_TASK PROMPT_. In the data below, the answer is the run of lines from the line containing "4; 9] tries7" through the line containing "exists key, subscriptionBusinessKeyForRequest", both included; print it exactly and nothing else.

Stored items:
▬▬▬▬▬▬
Lemma repeated_write_converges_witness :
  let DB := memory_SubscriptionDatabase (7, "cid-9") in
  let o := execute_all (DC := mysql) (ME := deadlock_number) (DB := DB) (fun _ => "") deps7 scope_request tries7 db7 in
  List.map oe_Effect o.1 = [""; "no_op"; "no_op"]
  /\ subscribed (sd_tables o.2) !! (7, "cid-1") = Some "[4,9]".
Proof.
  intros DB o. split; [vm_compute; reflexivity|].
  apply (repeated_write_converges (DC := mysql) (ME := deadlock_number) (DB := DB) (memory_others (7, "cid-9"))
    (DBL := memory_laws (7, "cid-9"))
    (fun _ => "") deps7 scope_request "cid-1" [9; 4; 9] tries7 db7 (7, "cid-1")).
  - by left.
  - split; [vm_compute; reflexivity|right; vm_compute; reflexivity].
  - intros _. right. split; vm_compute; reflexivity.
  - exact tables7_ok.
  - by apply memory_leaves.
  - reflexivity.
  - right. left. vm_compute. discriminate.
Defined.

Lemma legacy_key_agrees_witness :
  exists key, subscriptionBusinessKeyForRequest scope_request = Ok key
    /\ legacySubscriptionBusinessKey 7 "cid-1" "subscription.start" [9; 4; 9] = key.
Proof.
  assert (exists k, subscriptionBusinessKey scope_request = Ok k) as [k Hk] by (eexists; vm_compute; reflexivity).
  assert (subscriptionBusinessKeyForRequest scope_request = Ok (sha256_hex (business_key_text k))) as E
    by (unfold subscriptionBusinessKeyForRequest; by rewrite Hk).
  exists (sha256_hex (business_key_text k)). split; [exact E|exact (legacy_key_agrees scope_request _ E)].
Defined.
▬▬▬▬▬▬
_SOLVED EXERCISE_.
    (fun _ => "") deps7 scope_request "cid-1" [9; 4; 9] tries7 db7 (7, "cid-1")).
  - by left.
  - split; [vm_compute; reflexivity|right; vm_compute; reflexivity].
  - intros _. right. split; vm_compute; reflexivity.
  - exact tables7_ok.
  - by apply memory_leaves.
  - reflexivity.
  - right. left. vm_compute. discriminate.
Defined.

Lemma legacy_key_agrees_witness :
  exists key, subscriptionBusinessKeyForRequest scope_request = Ok key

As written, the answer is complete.